Dr. John Berry White, MRCS, a British surgeon of the East India Company, was the pioneer of health education and health care in Assam. He established a medical school known as 'Berry White Medical School' in Dibrugarh, Assam in 1898–99. The school was upgraded and on 3 November 1947, the Assam Medical College, Dibrugarh, was established and it stands as the first medical college in Assam.

With increasing demands for health care and health education, the need for more medical colleges in Assam was felt. In 1959, the state government, headed by Bimala Prasad Chaliha, the then Chief Minister of Assam, Fakaruddin Ali Ahmed (Finance Minister), and Rup Nath Brahma (Minister of Health and Family Welfare of Assam), decided to have a second medical college in Assam. On 7 November 1959, the state government set up a committee to look into the matter and submit their report.

After several rounds of discussions, the committee visited sites at Ulubari, Jalukbari, Chandmari, and other areas of the city of Guwahati, as well as parts of Silchar. The committee submitted its report on 26 April 1960, stating that it was feasible to start the Gauhati Medical College from August 1960 in the vacant Ayurvedic College buildings and the Physical Education Training buildings at Jalukbari in Guwahati. However, no such place was immediately available at Silchar to start the Silchar Medical College. The committee recommended Ulubari as the permanent site for Gauhati Medical College and Ghungoor as the permanent site for Silchar Medical College.

Then, the state government started the colleges with preclinical classes in the vacant buildings of the Ayurvedic College at Jalukbari, Guwahati, enrolling 60 students for Gauhati Medical College and 40 students for Silchar Medical College, which operated as twin colleges. By a state government order no. MM-D/275/60/45 dated 26 June 1960, Dr. S.N. Sarma, the Principal and Superintendent of Assam Medical College & Hospital, Dibrugarh, was entrusted with starting the preclinical classes at Jalukbari from August 1960 and overseeing the establishment of medical colleges at Gauhati and Silchar, in addition to his duties at the Assam Medical College, Dibrugarh.

Accordingly, the vacant Ayurvedic College buildings at Jalukbari were taken over and arrangements were started by August 1960. On 20 September 1960, the functioning of the Gauhati Medical College was formally inaugurated. The first batch of the 100 students were interviewed and selected in the AMC, Dibrugarh in the last week of September 1960. Preclinical classes were started from 10 October 1960.

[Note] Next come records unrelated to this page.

(* ===== verification/QueueThread.v ===== *)
(** The life of a completion queue: the thread its constructor starts and its
    destructor joins, next to the thread that destroys it
    (include/easy_grpc/completion_queue.h, src/easy_grpc/completion_queue.cpp). *)

From stdpp Require Import relations.
From S2P Require Import Prelude Errors Effects CompletionQueue.

(** What happens to the core's queue, in order: the calls of the library and the
    events [grpc_completion_queue_next] returns. *)
Inductive queue_event :=
| Q_create
| Q_next (ev : grpc_event)
| Q_shutdown
| Q_destroy.

#[export] Instance grpc_event_eq_dec : EqDecision grpc_event.
Proof. solve_decision. Defined.
#[export] Instance queue_event_eq_dec : EqDecision queue_event.
Proof. solve_decision. Defined.

(** [thread_], and how far [~Completion_queue] has come. *)
Inductive thread_state := Running | Returned | Joined.
Inductive dtor_state := Alive | Joining | Gone.

#[export] Instance thread_state_eq_dec : EqDecision thread_state.
Proof. solve_decision. Defined.
#[export] Instance dtor_state_eq_dec : EqDecision dtor_state.
Proof. solve_decision. Defined.

(** The queue, its thread and the state [W] of the callbacks. *)
Record queue_world (W : Type) := QueueWorld {
  q_log : list queue_event;
  thread_ : thread_state;
  q_dtor : dtor_state;
  q_callbacks : W
}.
Arguments QueueWorld {W} _ _ _ _.
Arguments q_log {W} _.
Arguments thread_ {W} _.
Arguments q_dtor {W} _.
Arguments q_callbacks {W} _.

(** [Completion_queue_set]'s constructor from a range; a queue is known by its
    handle. *)
Definition Completion_queue_set_init (range : list nat) : list nat :=
  fold_left (λ queues_ q, queues_ ++ [q]) range [].

Definition Completion_queue_set_empty (queues_ : list nat) : bool :=
  match queues_ with [] => true | _ => false end.

(** A set keeps the queues of the range, in order and with repetitions. *)
Lemma completion_queue_set_range (range : list nat) :
  Completion_queue_set_init range = range ∧
  (Completion_queue_set_empty (Completion_queue_set_init range) = true ↔ range = []).
Proof.
  assert (Completion_queue_set_init range = range) as ->.
  { assert (∀ acc, fold_left (λ queues_ q, queues_ ++ [q]) range acc = acc ++ range) as H;
      [|apply H].
    induction range as [|q range IH]; intros acc; simpl; [by rewrite app_nil_r|].
    by rewrite IH, <-app_assoc. }
  split; [done|]. by destruct range.
Qed.

Section Queue.
Context {W : Type}.
Context (exec : Z → bool → Z → M W bool) (delete : Z → M W unit).

(** The constructor. *)
Definition Completion_queue_init (cbs : W) : queue_world W :=
  QueueWorld [Q_create] Running Alive cbs.

(** The worker's thread gets [ev] and does one turn of its loop; [None]: the
    thread is not running. *)
Definition worker_turn (ev : grpc_event) (w : queue_world W) :
  option (outcome unit * queue_world W) :=
  match thread_ w with
  | Running =>
      let log := q_log w ++ [Q_next ev] in
      Some match worker_main exec delete [ev] (q_callbacks w) with
           | (Ret returned, cbs) =>
               (Ret tt, QueueWorld log (if returned then Returned else Running) (q_dtor w) cbs)
           | (Throw e, cbs) => (Throw e, QueueWorld log Running (q_dtor w) cbs)
           | (Crash c, cbs) => (Crash c, QueueWorld log Running (q_dtor w) cbs)
           end
  | Returned | Joined => None
  end.

(** [~Completion_queue], up to [thread_.join()]. *)
Definition Completion_queue_destroy_begin (w : queue_world W) : queue_world W :=
  QueueWorld (q_log w ++ [Q_shutdown]) (thread_ w) Joining (q_callbacks w).

(** [thread_.join()] and what follows; [None]: the call blocks. *)
Definition Completion_queue_destroy_end (w : queue_world W) : option (queue_world W) :=
  match thread_ w with
  | Returned => Some (QueueWorld (q_log w ++ [Q_destroy]) Joined Gone (q_callbacks w))
  | Running | Joined => None
  end.

(** ** Interleavings *)

(** The core: whether [next] can return [ev] after [log]. Its documentation:
    the shutdown event comes after a shutdown. *)
Context (core_next : list queue_event → grpc_event → Prop).
Context (core_shutdown : ∀ log, core_next log GRPC_QUEUE_SHUTDOWN → Q_shutdown ∈ log).

Inductive queue_step : queue_world W → queue_world W → Prop :=
| qs_turn w ev w' :
    core_next (q_log w) ev → worker_turn ev w = Some (Ret tt, w') → queue_step w w'
| qs_destroy_begin w :
    q_dtor w = Alive → queue_step w (Completion_queue_destroy_begin w)
| qs_destroy_end w w' :
    q_dtor w = Joining → Completion_queue_destroy_end w = Some w' → queue_step w w'.

(** ** Turns are [worker_main] *)

Lemma worker_main_app (evs : list grpc_event) (ev : grpc_event) (s s' : W) :
  worker_main exec delete evs s = (Ret false, s') →
  worker_main exec delete (evs ++ [ev]) s = worker_main exec delete [ev] s'.
Proof.
  revert s. induction evs as [|[tag ok| |] evs IH]; intros s H.
  - by injection H as ->.
  - change ((worker_dispatch exec delete tag ok ;; worker_main exec delete evs) s =
      (Ret false, s')) in H.
    change ((worker_dispatch exec delete tag ok ;; worker_main exec delete (evs ++ [ev])) s =
      worker_main exec delete [ev] s').
    apply runs_bind_inv in H as (a & s1 & H1 & H2).
    unfold mbind, M_bind. unfold runs in H1. rewrite H1. by apply IH.
  - by injection H.
  - done.
Qed.

(** A turn that does not stop the loop handled a completed operation. *)
Lemma worker_turn_op (ev : grpc_event) (b : bool) (s s' : W) :
  worker_main exec delete [ev] s = (Ret b, s') →
  if b then ev = GRPC_QUEUE_SHUTDOWN else ∃ tag ok, ev = GRPC_OP_COMPLETE tag ok.
Proof.
  destruct ev as [tag ok| |]; intros H; [|by injection H as <-|done].
  change ((worker_dispatch exec delete tag ok ;; mret false) s = (Ret b, s')) in H.
  apply runs_bind_inv in H as (a & s1 & _ & H2). injection H2 as <-. eauto.
Qed.

Definition is_op (ev : grpc_event) : Prop := ∃ tag ok, ev = GRPC_OP_COMPLETE tag ok.

(** ** The invariant *)

#[local] Arguments worker_main : simpl never.

(** The events the worker has handled before and after the shutdown. *)
Definition q_log_shape (w : queue_world W) (before after : list grpc_event) : Prop :=
  q_log w = Q_create :: map Q_next before
    ++ (if decide (q_dtor w = Alive) then [] else Q_shutdown :: map Q_next after)
    ++ (if decide (thread_ w = Running) then [] else [Q_next GRPC_QUEUE_SHUTDOWN])
    ++ (if decide (q_dtor w = Gone) then [Q_destroy] else []).

Definition queue_inv (cbs : W) (w : queue_world W) : Prop :=
  ∃ before after,
    Forall is_op before ∧ Forall is_op after ∧
    q_log_shape w before after ∧
    (q_dtor w = Alive → after = [] ∧ thread_ w = Running) ∧
    (q_dtor w = Gone ↔ thread_ w = Joined) ∧
    worker_main exec delete
      (before ++ after ++ if decide (thread_ w = Running) then [] else [GRPC_QUEUE_SHUTDOWN]) cbs
      = (Ret (bool_decide (thread_ w ≠ Running)), q_callbacks w).

Lemma queue_inv_init (cbs : W) : queue_inv cbs (Completion_queue_init cbs).
Proof. exists [], []. by repeat split. Qed.

Lemma no_shutdown_before (before : list grpc_event) :
  Q_shutdown ∉ Q_create :: map Q_next before.
Proof.
  rewrite elem_of_cons, list_elem_of_fmap. intros [?|(?&?&?)]; done.
Qed.

Lemma queue_inv_turn (cbs : W) (w w' : queue_world W) (ev : grpc_event) :
  queue_inv cbs w → core_next (q_log w) ev → worker_turn ev w = Some (Ret tt, w') →
  queue_inv cbs w'.
Proof.
  intros (before & after & Hb & Ha & Hlog & Halive & Hgone & Hrun) Hnext Hturn.
  destruct w as [log th dt s]. unfold q_log_shape, worker_turn in *. simpl in *.
  destruct th; try done. simpl in *. rewrite app_nil_r in Hrun.
  destruct (worker_main exec delete [ev] s) as [[b|e|c] s'] eqn:Hw; simplify_eq/=.
  pose proof (worker_turn_op _ _ _ _ Hw) as Hev.
  pose proof (worker_main_app _ ev _ _ Hrun) as Happ. rewrite Hw in Happ.
  destruct dt; simpl in *; [| |by destruct Hgone as [Hgone _]; specialize (Hgone eq_refl)].
  - destruct (Halive eq_refl) as [-> _]. rewrite app_nil_r in *.
    destruct b.
    + subst ev. exfalso. apply (no_shutdown_before before), core_shutdown. done.
    + exists (before ++ [ev]), []. unfold q_log_shape. simpl.
      rewrite Forall_app, Forall_singleton, map_app, !app_nil_r. by split_and!.
  - destruct b.
    + subst ev. exists before, after. unfold q_log_shape. simpl. split_and!; try done.
      * f_equal. rewrite app_nil_r, <-app_assoc. done.
      * by rewrite app_assoc.
    + exists before, (after ++ [ev]). unfold q_log_shape. simpl.
      rewrite Forall_app, Forall_singleton, map_app. split_and!; try done.
      * f_equal. rewrite !app_nil_r, <-app_assoc. done.
      * by rewrite app_nil_r, app_assoc.
Qed.

Lemma queue_inv_step (cbs : W) (w w' : queue_world W) :
  queue_inv cbs w → queue_step w w' → queue_inv cbs w'.
Proof.
  intros Hinv Hstep. destruct Hstep as [w1 ev w1' Hnext Hturn|w1 Hdt|w1 w1' Hdt Hend];
    [by eapply queue_inv_turn|..];
    destruct Hinv as (before & after & Hb & Ha & Hlog & Halive & Hgone & Hrun);
    destruct w1 as [log th dt s]; unfold q_log_shape in *; simpl in *; subst dt.
  - destruct (Halive eq_refl) as [-> ->]. exists before, []. unfold q_log_shape.
    simpl in *. rewrite Hlog. split_and!; try done. by rewrite app_nil_r.
  - unfold Completion_queue_destroy_end in Hend. simpl in Hend.
    destruct th; simplify_eq/=. exists before, after. unfold q_log_shape. simpl.
    split_and!; try done. rewrite <-app_assoc. simpl. by rewrite <-app_assoc.
Qed.

Lemma queue_inv_reachable (cbs : W) (w : queue_world W) :
  rtc queue_step (Completion_queue_init cbs) w → queue_inv cbs w.
Proof.
  revert w. apply rtc_ind_r; [apply queue_inv_init|].
  intros w1 w2 _ Hstep Hinv. by eapply queue_inv_step.
Qed.

Lemma queue_step_worker_returned (w : queue_world W) :
  q_dtor w = Joining → thread_ w = Returned →
  ∃ w', rtc queue_step w w' ∧ q_dtor w' = Gone.
Proof.
  destruct w as [log th dt s]. simpl. intros -> ->.
  exists (QueueWorld (log ++ [Q_destroy]) Joined Gone s). split; [|done].
  by apply rtc_once, qs_destroy_end.
Qed.

(** Once the core has the shutdown event to give, the destructor ends. *)
Lemma queue_step_drained (cbs : W) (w : queue_world W) :
  queue_inv cbs w → q_dtor w = Joining → core_next (q_log w) GRPC_QUEUE_SHUTDOWN →
  ∃ w', rtc queue_step w w' ∧ q_dtor w' = Gone.
Proof.
  intros (_ & _ & _ & _ & _ & _ & Hgone & _) Hdt Hnext.
  destruct (thread_ w) eqn:Hth; [|by apply queue_step_worker_returned|].
  2: { destruct Hgone as [_ Hgone]. specialize (Hgone eq_refl). congruence. }
  destruct w as [log th dt s]. simpl in *. subst.
  destruct (queue_step_worker_returned
    (QueueWorld (log ++ [Q_next GRPC_QUEUE_SHUTDOWN]) Returned Joining s)) as (w' & Hw' & Hg);
    [done..|].
  exists w'. split; [|done]. eapply rtc_l; [|done].
  by apply (qs_turn _ GRPC_QUEUE_SHUTDOWN).
Qed.

(** C25: whatever the interleaving of the worker's turns with the destruction of its
    queue, the whole is one run of [worker_main] on the events received: once
    destroyed, the queue was shut down, then drained, and only then destroyed, the
    worker having handled every event before; nothing happens afterwards; and as
    soon as the core has the shutdown event to give, the destructor can finish. *)
Theorem queue_destroyed_after_drained (cbs : W) (w : queue_world W)
  (Hreach : rtc queue_step (Completion_queue_init cbs) w) :
  (q_dtor w = Gone →
     (∃ before after,
        q_log w = Q_create :: map Q_next before ++ Q_shutdown :: map Q_next after
                    ++ [Q_next GRPC_QUEUE_SHUTDOWN; Q_destroy] ∧
        Forall is_op (before ++ after) ∧
        worker_main exec delete (before ++ after ++ [GRPC_QUEUE_SHUTDOWN]) cbs =
          (Ret true, q_callbacks w)) ∧
     ∀ w', ¬ queue_step w w') ∧
  (q_dtor w = Joining → core_next (q_log w) GRPC_QUEUE_SHUTDOWN →
     ∃ w', rtc queue_step w w' ∧ q_dtor w' = Gone).
Proof.
  apply queue_inv_reachable in Hreach. split; [|by eapply queue_step_drained].
  destruct Hreach as (before & after & Hb & Ha & Hlog & _ & Hgone & Hrun).
  intros Hdt. assert (Hth : thread_ w = Joined) by tauto. unfold q_log_shape in Hlog.
  rewrite Hdt, Hth in Hlog. rewrite Hth in Hrun. split.
  - exists before, after. split_and!; [done|by apply Forall_app|done].
  - intros w' Hstep. destruct Hstep; unfold worker_turn in *; rewrite ?Hth in *; congruence.
Qed.
End Queue.

(** A core that gives any completed operation at any time, and the shutdown event
    after a shutdown. *)
Definition eager_core (log : list queue_event) (ev : grpc_event) : Prop :=
  match ev with
  | GRPC_OP_COMPLETE _ _ => True
  | GRPC_QUEUE_SHUTDOWN => Q_shutdown ∈ log
  | GRPC_QUEUE_TIMEOUT => False
  end.

(** One callback, at address 32, that is done with its second operation; the
    second one completes while the destructor waits. *)
Lemma queue_destroyed_after_drained_witness :
  let exec := heap_exec (λ l, Nat.eqb (length l) 2) in
  let op1 := op_complete (32, true, 1)%Z in
  let op2 := op_complete (32, false, 2)%Z in
  let cbs := CallbackHeap {[32%Z]} [] in
  let cbs' := CallbackHeap ({[32%Z]} ∖ {[32%Z]}) [(32, true, 1); (32, false, 2)]%Z in
  let w := QueueWorld [Q_create; Q_next op1; Q_shutdown; Q_next op2;
                       Q_next GRPC_QUEUE_SHUTDOWN; Q_destroy] Joined Gone cbs' in
  ∃ before after,
    q_log w = Q_create :: map Q_next before ++ Q_shutdown :: map Q_next after
                ++ [Q_next GRPC_QUEUE_SHUTDOWN; Q_destroy] ∧
    Forall is_op (before ++ after) ∧
    worker_main exec heap_delete (before ++ after ++ [GRPC_QUEUE_SHUTDOWN]) cbs = (Ret true, cbs').
Proof.
  intros exec op1 op2 cbs cbs' w.
  refine (proj1 (proj1 (queue_destroyed_after_drained exec heap_delete eager_core (λ _ h, h)
    cbs w _) eq_refl)).
  eapply rtc_l; [by apply (qs_turn _ _ _ _ op1)|].
  eapply rtc_l; [by apply qs_destroy_begin|].
  eapply rtc_l; [by apply (qs_turn _ _ _ _ op2)|].
  eapply rtc_l.
  { apply (qs_turn _ _ _ _ GRPC_QUEUE_SHUTDOWN); [|done]. simpl. set_solver. }
  by apply rtc_once, qs_destroy_end.
Defined.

There was no provision for staff and students at Jalukbari. At Chandmari, about 15 km. away from Jalukbari, 73 tenements of the Industrial Housing Colony, some vacated houses of the Civil Surgeon's office, and also some vacated houses of the Engineering Institute were acquired where accommodations were provided to the staff and students who did not have their accommodations elsewhere at Guwahati. Students and staff were transported in government buses from Chandmari to Jalukbari and back. Lady students were accommodated in Ayurvedic College hostel building when available. Subsequently, two temporary barracks were also built in the Physical Education Training building at Jalukbari where second year students were accommodated while the first year students had to come as before.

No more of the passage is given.